:: INPUT FOR THIS TASK ::

(* ===== verification/Samples.v ===== *)
(** * A small concrete instance of the vendor interfaces

    The witnesses of the theorems evaluate the operator's code on these: hex
    strings as ethers prints them, a digest that is a checksum, and a group of
    prime order 101 whose pairing is the product of the exponents. *)

From S2P Require Import Prelude Js Hex CanonicalJson Json Vendor.
From Stdlib Require Import Field Zmod.

Open Scope Z_scope.

(** ** ethers *)
Definition sample_getBytes (s : string) : option bytes :=
  match chars s with
  | "0"%char :: x :: l =>
      if (Ascii.eqb x "x" || Ascii.eqb x "X")%char then bytes_of_hex l else None
  | _ => None
  end.
(** [isHexString] takes no upper-case [0X]. *)
Definition hex_prefix (l : list ascii) : bool :=
  match l with x :: y :: _ => (Ascii.eqb x "0" && Ascii.eqb y "x")%char | _ => false end.
Definition sample_isHexString (s : string) (n : nat) : bool :=
  hex_prefix (chars s) &&
  match sample_getBytes s with Some b => (length b =? n)%nat | None => false end.

(** A 32-byte checksum. *)
Definition sample_keccak256 (b : bytes) : string :=
  hex_of_bytes (replicate 31 "000"%char ++
    [char_of (foldl (λ h c, (h * 31 + code c) mod 251) 7 b)]).
Definition sample_getAddress (s : string) : option string :=
  if sample_isHexString s 20 then Some (lower s) else None.

Definition sample_ethers : Ethers := {|
  isHexString := sample_isHexString;
  getBytes := sample_getBytes;
  hexlify := hex_of_bytes;
  keccak256 := sample_keccak256;
  toUtf8Bytes := chars;
  getAddress := sample_getAddress;
  abi_encode := λ types values,
    chars (join "," types +:+ ":" +:+ join "," (to_str <$> values))
|}.

Lemma lower_char_x x : lower_char x = "x"%char ↔ (Ascii.eqb x "x" || Ascii.eqb x "X")%char = true.
Proof. by_all_chars x. Qed.
Lemma lower_char_0 x : lower_char x = "0"%char ↔ x = "0"%char.
Proof. by_all_chars x. Qed.

Lemma sample_getBytes_spec s b : sample_getBytes s = Some b ↔ lower s = hex_of_bytes b.
Proof.
  transitivity (lower_char <$> chars s = "0"%char :: "x"%char :: concat (hex_of_byte <$> b)).
  2: { rewrite <-chars_hex_of_bytes. unfold lower. split.
       - intros ->. apply of_chars_chars.
       - intros E. by rewrite <-E, chars_of_chars. }
  assert (∀ y l, (if (Ascii.eqb y "x" || Ascii.eqb y "X")%char then bytes_of_hex l else None)
      = Some b ↔
    lower_char y :: (lower_char <$> l) = "x"%char :: concat (hex_of_byte <$> b)) as Hy.
  { intros y l. destruct (_ || _) eqn:E.
    - apply lower_char_x in E. rewrite E. split.
      + intros Hl%bytes_of_hex_lower. by rewrite Hl.
      + intros [= Hl]. rewrite <-bytes_of_hex_lower_chars, Hl. apply bytes_of_hex_concat.
    - split; [done|]. intros [= Hx _]. apply lower_char_x in Hx. congruence. }
  unfold sample_getBytes. destruct (chars s) as [|x l]; [done|].
  destruct (decide (x = "0"%char)) as [->|Hx].
  - destruct l as [|y l]; [done|]. rewrite Hy, !fmap_cons.
    change (lower_char "0"%char) with "0"%char. split; [by intros ->|by intros [= -> ->]].
  - rewrite fmap_cons. split.
    + intros E. exfalso. apply Hx. repeat (case_match; try done).
    + intros E. exfalso. apply Hx. apply (proj1 (lower_char_0 x)). congruence.
Qed.

Lemma sample_getBytes_hex_of_bytes b : sample_getBytes (hex_of_bytes b) = Some b.
Proof.
  unfold sample_getBytes. rewrite chars_hex_of_bytes. cbn. apply bytes_of_hex_concat.
Qed.

Lemma sample_isHexString_spec s n :
  sample_isHexString s n = true ↔
  ∃ b l, chars s = "0"%char :: "x"%char :: l ∧ sample_getBytes s = Some b ∧ length b = n.
Proof.
  assert (hex_prefix (chars s) = true ↔ ∃ l, chars s = "0"%char :: "x"%char :: l) as Hs.
  { destruct (chars s) as [|x [|y l]]; cbn; try (split; [done|by intros []]).
    rewrite andb_true_iff, !Ascii.eqb_eq. naive_solver. }
  unfold sample_isHexString. rewrite andb_true_iff, Hs.
  destruct (sample_getBytes s) as [b|]; [rewrite Nat.eqb_eq|]; naive_solver.
Qed.

Lemma sample_isHexString_hexlify b : sample_isHexString (hex_of_bytes b) (length b) = true.
Proof.
  apply sample_isHexString_spec. exists b, (concat (hex_of_byte <$> b)).
  split_and!; [apply chars_hex_of_bytes|apply sample_getBytes_hex_of_bytes|done].
Qed.

Lemma sample_ethers_laws : @EthersLaws sample_ethers.
Proof.
  assert (∀ a b, sample_getAddress a = Some b →
    ∃ r, length r = 20%nat ∧ b = hex_of_bytes r) as Haddr.
  { intros a b. unfold sample_getAddress. destruct (sample_isHexString a 20) eqn:Ha; [|done].
    intros [= <-]. apply sample_isHexString_spec in Ha as (r & _ & _ & Hr & Hl).
    exists r. split; [done|]. by apply sample_getBytes_spec. }
  assert (∀ r, lower (hex_of_bytes r) = hex_of_bytes r) as Hlow.
  { intros r. apply sample_getBytes_spec, sample_getBytes_hex_of_bytes. }
  assert (∀ r, length r = 20%nat → sample_getAddress (hex_of_bytes r) = Some (hex_of_bytes r))
    as Hr.
  { intros r Hl. unfold sample_getAddress. rewrite <-Hl, sample_isHexString_hexlify.
    by rewrite Hlow. }
  split; cbn.
  - done.
  - apply sample_getBytes_spec.
  - apply sample_isHexString_spec.
  - intros b. exact (sample_isHexString_hexlify (replicate 31 "000"%char ++ [_])).
  - intros b. apply Hlow.
  - intros a b (r & Hl & ->)%Haddr. rewrite <-Hl. apply sample_isHexString_hexlify.
  - intros a b (r & Hl & ->)%Haddr. auto.
  - intros a b (r & Hl & ->)%Haddr. rewrite Hlow. auto.
  - intros b Hb. rewrite Hr by done. eauto.
  - apply chars_inj.
Qed.

(** ** A group of prime order *)
Definition sample_order : Z := 101.
Abbreviation sample_group := (Zmod 101).

#[global] Instance sample_group_eq_dec : EqDecision sample_group := λ a b,
  match decide (Zmod.to_Z a = Zmod.to_Z b) with
  | left E => left (Zmod.to_Z_inj _ a b E)
  | right N => right (λ E, N (f_equal Zmod.to_Z E))
  end.

Definition sample_encode (n : nat) (P : sample_group) : bytes :=
  (if decide (Zmod.to_Z P = 0) then "064"%char else "000"%char)
    :: replicate n "000"%char ++ [char_of (Zmod.to_Z P)].
Definition sample_decode (n : nat) (b : bytes) : result sample_group :=
  let P := Zmod.of_Z 101 (code (default "000"%char (last b))) in
  if decide (b = sample_encode n P) then Ok P else Throw "invalid point".
Definition sample_multiply (k : Z) (P : sample_group) : result sample_group :=
  if (0 <? k) && (k <? 101) then Ok (Zmod.mul (Zmod.of_Z 101 k) P)
  else Throw "invalid scalar".

Definition sample_curve (n : nat) : Curve sample_group := {|
  c_zero := Zmod.zero; c_add := Zmod.add; c_multiply := sample_multiply;
  c_decode := sample_decode n; c_encode := sample_encode n
|}.

Definition sample_bls : NobleBls := {|
  G1 := sample_group; G2 := sample_group; GT := sample_group;
  curve1 := sample_curve 94; curve2 := sample_curve 190;
  order := 101; base2 := Zmod.one;
  hashToCurve := λ m _,
    Ok (Zmod.of_Z 101 (1 + foldl (λ h c, h * 31 + code c) 7 m mod 100));
  pairing := λ P Q, Ok (Zmod.mul P Q)
|}.

Lemma prime_by_division p :
  1 < p → forallb (λ k, negb (p mod k =? 0)) (seqZ 2 (p - 2)) = true → Z.prime p.
Proof.
  intros Hp Hall. split; [done|]. intros n Hn Hdiv. apply Z.mod_divide in Hdiv; [|lia].
  rewrite forallb_forall in Hall. specialize (Hall n). rewrite Hdiv in Hall.
  discriminate Hall. apply list_elem_of_In, elem_of_seqZ. lia.
Qed.
Lemma prime_101 : Z.prime 101.
Proof. apply prime_by_division; [lia|vm_refl]. Qed.

Lemma sample_field :
  field_theory Zmod.zero Zmod.one (@Zmod.add 101) Zmod.mul Zmod.sub Zmod.opp
    Zmod.mdiv Zmod.inv eq.
Proof. apply Zmod.field_theory, prime_101. Qed.
Add Field sample_field_instance : sample_field.

Lemma sample_nsmul n k (P : sample_group) :
  @nsmul _ (sample_curve n) k P = Zmod.mul (Zmod.of_Z 101 (Z.of_nat k)) P.
Proof.
  induction k as [|k IH].
  - change (Z.of_nat 0) with 0. rewrite Zmod.of_Z_0. cbn. ring.
  - cbn [nsmul]. rewrite IH, Nat2Z.inj_succ, <-Z.add_1_l, Zmod.of_Z_add, Zmod.of_Z_1.
    cbn. ring.
Qed.

Lemma sample_order_zero : Zmod.of_Z 101 101 = Zmod.zero.
Proof. reflexivity. Qed.

Lemma sample_decode_encode n P : sample_decode n (sample_encode n P) = Ok P.
Proof.
  assert (last (sample_encode n P) = Some (char_of (Zmod.to_Z P))) as El
    by (unfold sample_encode; by rewrite app_comm_cons, last_snoc).
  unfold sample_decode. rewrite El. cbn [from_option id].
  pose proof (Zmod.unsigned_pos_bound P ltac:(lia)).
  rewrite code_char_of by lia. rewrite Zmod.of_Z_to_Z. by rewrite decide_True.
Qed.

Lemma sample_curve_laws n : @CurveLaws sample_bls sample_group (sample_curve n).
Proof.
  split.
  - intros P Q. cbn. ring.
  - intros P Q R. cbn. ring.
  - intros P. cbn. ring.
  - intros P. rewrite sample_nsmul. change (Z.of_nat (Z.to_nat order)) with 101.
    rewrite sample_order_zero. cbn. ring.
  - intros k P Hk. rewrite sample_nsmul, Z2Nat.id by lia. cbn in *.
    unfold sample_multiply. by rewrite (proj2 (Z.ltb_lt 0 k)), (proj2 (Z.ltb_lt k 101)) by lia.
  - intros k P Hk. cbn in *. unfold sample_multiply.
    destruct (Z.ltb_spec 0 k), (Z.ltb_spec k 101); cbn; eauto. lia.
  - apply sample_decode_encode.
Qed.

Lemma sample_smul n k (P : sample_group) :
  @smul sample_bls _ (sample_curve n) k P = Zmod.mul (Zmod.of_Z 101 k) P.
Proof.
  unfold smul. rewrite sample_nsmul. cbn.
  rewrite Z2Nat.id by (apply Z.mod_pos_bound; lia). f_equal.
  apply Zmod.of_Z_inj. by rewrite Z.mod_mod by lia.
Qed.

Lemma sample_bls_laws : @BlsLaws sample_bls.
Proof.
  split.
  - apply prime_101.
  - reflexivity.
  - apply sample_curve_laws.
  - apply sample_curve_laws.
  - reflexivity.
  - reflexivity.
  - reflexivity.
  - intros k. rewrite (sample_smul 190). cbn [base2 sample_bls c_zero curve2 sample_curve].
    intros E. apply (f_equal Zmod.to_Z) in E. rewrite Zmod.unsigned_mul in E.
    rewrite Zmod.to_Z_of_Z in E. change (Zmod.to_Z Zmod.one) with 1 in E.
    change (Zmod.to_Z Zmod.zero) with 0 in E.
    by rewrite Z.mul_1_r, Z.mod_mod in E by lia.
  - intros P Q _ _. eexists. reflexivity.
  - intros k P Q _. pose proof (sample_smul 94 k P) as E1.
    pose proof (sample_smul 190 k Q) as E2. cbn in P, Q, E1, E2 |- *.
    rewrite E1, E2. f_equal. ring.
  - intros P Q t HP HQ. change G1 with sample_group in P, Q. change GT with sample_group in t.
    change (Ok (Zmod.mul P Zmod.one) = Ok t) in HP.
    change (Ok (Zmod.mul Q Zmod.one) = Ok t) in HQ.
    change (@eq sample_group P Q). transitivity (Zmod.mul P Zmod.one); [ring|].
    transitivity (Zmod.mul Q Zmod.one); [congruence|ring].
Qed.

(** ** Signatures and URLs

    A signature is a checksum of the data and the public key, a private key is its
    public key, and a URL is a scheme and a host name. *)
Definition sample_ed_sign (data key : bytes) : bytes :=
  replicate 63 "000"%char ++
    [char_of (foldl (λ h c, (h * 17 + code c) mod 251) 3 (data ++ key))].
Definition sample_crypto : NodeCrypto := {|
  ed_private := bytes; ed_sign := sample_ed_sign; ed_public := λ key, key;
  ed_verify := λ data key signature, bool_decide (signature = sample_ed_sign data key)
|}.
Lemma sample_crypto_laws : @NodeCryptoLaws sample_crypto.
Proof.
  split; [|reflexivity]. intros data key. cbn. by rewrite bool_decide_true.
Qed.

Definition sample_parse_url (s : string) : option url :=
  if starts_with "https://" s then
    let host := strip_slash (of_chars (drop 8 (chars s))) in
    Some {| url_protocol := "https:"; url_hostname := host; url_username := "";
            url_password := ""; url_hash := ""; url_href := "https://" +:+ host +:+ "/";
            url_origin := "https://" +:+ host |}
  else None.
Definition sample_url : UrlApi := {| parse_url := sample_parse_url |}.

(** Key agreement multiplies two bytes; encryption adds a key byte to every byte
    and tags with a checksum. *)
Definition sample_x_public (k : Z) : bytes := replicate 31 "000"%char ++ [char_of (k mod 256)].
Definition shift_byte (k : Z) (c : ascii) : ascii := char_of ((code c + k) mod 256).
Definition sample_tag (key iv aad ct : bytes) : bytes :=
  replicate 15 "000"%char ++
    [char_of (foldl (λ h c, (h * 13 + code c) mod 251) 5 (key ++ iv ++ aad ++ ct))].
Definition key_byte (key : bytes) : Z := code (default "000"%char (last key)).
Definition sample_seal : SealCrypto := {|
  x_private := Z; x_public := sample_x_public;
  x_shared := λ k p, Some (sample_x_public (k * code (default "000"%char (last p))));
  sha256 := λ b, b;
  hkdf := λ s info, s;
  aes_seal := λ key iv aad plain,
    let ct := shift_byte (key_byte key) <$> plain in (ct, sample_tag key iv aad ct);
  aes_open := λ key iv aad ct tag,
    if bool_decide (tag = sample_tag key iv aad ct)
    then Some (shift_byte (- key_byte key) <$> ct) else None
|}.

Lemma shift_byte_inv k c : shift_byte (- k) (shift_byte k c) = c.
Proof.
  unfold shift_byte. rewrite code_char_of by (apply Z.mod_pos_bound; lia).
  rewrite Zplus_mod_idemp_l. replace (code c + k + - k) with (code c) by lia.
  rewrite Z.mod_small by apply code_bound. apply char_of_code.
Qed.

Lemma last_x_public k : code (default "000"%char (last (sample_x_public k))) = k mod 256.
Proof.
  unfold sample_x_public. rewrite last_snoc. cbn [from_option id].
  rewrite code_char_of; [done|]. apply Z.mod_pos_bound. lia.
Qed.

Lemma sample_seal_laws : @SealCryptoLaws sample_seal.
Proof.
  split.
  - intros a b.
    change (Some (sample_x_public (a * code (default "000"%char (last (sample_x_public b)))))
      = Some (sample_x_public (b * code (default "000"%char (last (sample_x_public a)))))).
    rewrite !last_x_public. unfold sample_x_public.
    by rewrite Zmult_mod_idemp_r, (Z.mul_comm b), Zmult_mod_idemp_l.
  - intros a b. cbn. eauto.
  - intros a. change (length (sample_x_public a) = 32%nat). unfold sample_x_public.
    by rewrite length_app, length_replicate.
  - intros key iv aad plain. cbn. rewrite bool_decide_true by done. f_equal.
    rewrite <-list_fmap_compose. transitivity (id <$> plain); [|apply list_fmap_id].
    apply list_fmap_ext. intros i c _. apply shift_byte_inv.
  - intros. cbn. by rewrite length_fmap.
  - reflexivity.
Qed.

(** Key storage: the password hash is the salt, a private key is written as hex
    bytes, or as the number of an agreement key. *)
Definition sample_storage : @KeyStorage sample_crypto sample_seal := {|
  scrypt := λ _ salt _ _ _, Some salt;
  ed_import := λ v, s ← as_string v; sample_getBytes s;
  x_import := λ v, s ← as_string v; string_to_bigint s;
  ed_export := λ k : @ed_private sample_crypto, hex_of_bytes k;
  x_export := λ k : @x_private sample_seal, print_int k;
  utf8_decode := of_chars
|}.
Lemma sample_getBytes_hex b : sample_getBytes (hex_of_bytes b) = Some b.
Proof. exact (@getBytes_hexlify sample_ethers sample_ethers_laws b). Qed.
Lemma sample_storage_laws : @KeyStorageLaws sample_ethers sample_crypto sample_seal sample_storage.
Proof.
  split.
  - intros. cbn. eauto.
  - exact sample_getBytes_hex.
  - exact string_to_bigint_print_int.
  - exact of_chars_chars.
Qed.
Definition sample_locale : LocaleApi := {| locale_le := String.leb |}.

:::

* EXERCISE DESCRIPTION
Given the records above, reproduce precisely and only the lines between the line holding "rewrite <-Hl, sample_isHexString_hexlify." and the line holding "- intros b. apply Hlow.", inclusive.

* OUTPUT
  { intros r Hl. unfold sample_getAddress. rewrite <-Hl, sample_isHexString_hexlify.
    by rewrite Hlow. }
  split; cbn.
  - done.
  - apply sample_getBytes_spec.
  - apply sample_isHexString_spec.
  - intros b. exact (sample_isHexString_hexlify (replicate 31 "000"%char ++ [_])).
  - intros b. apply Hlow.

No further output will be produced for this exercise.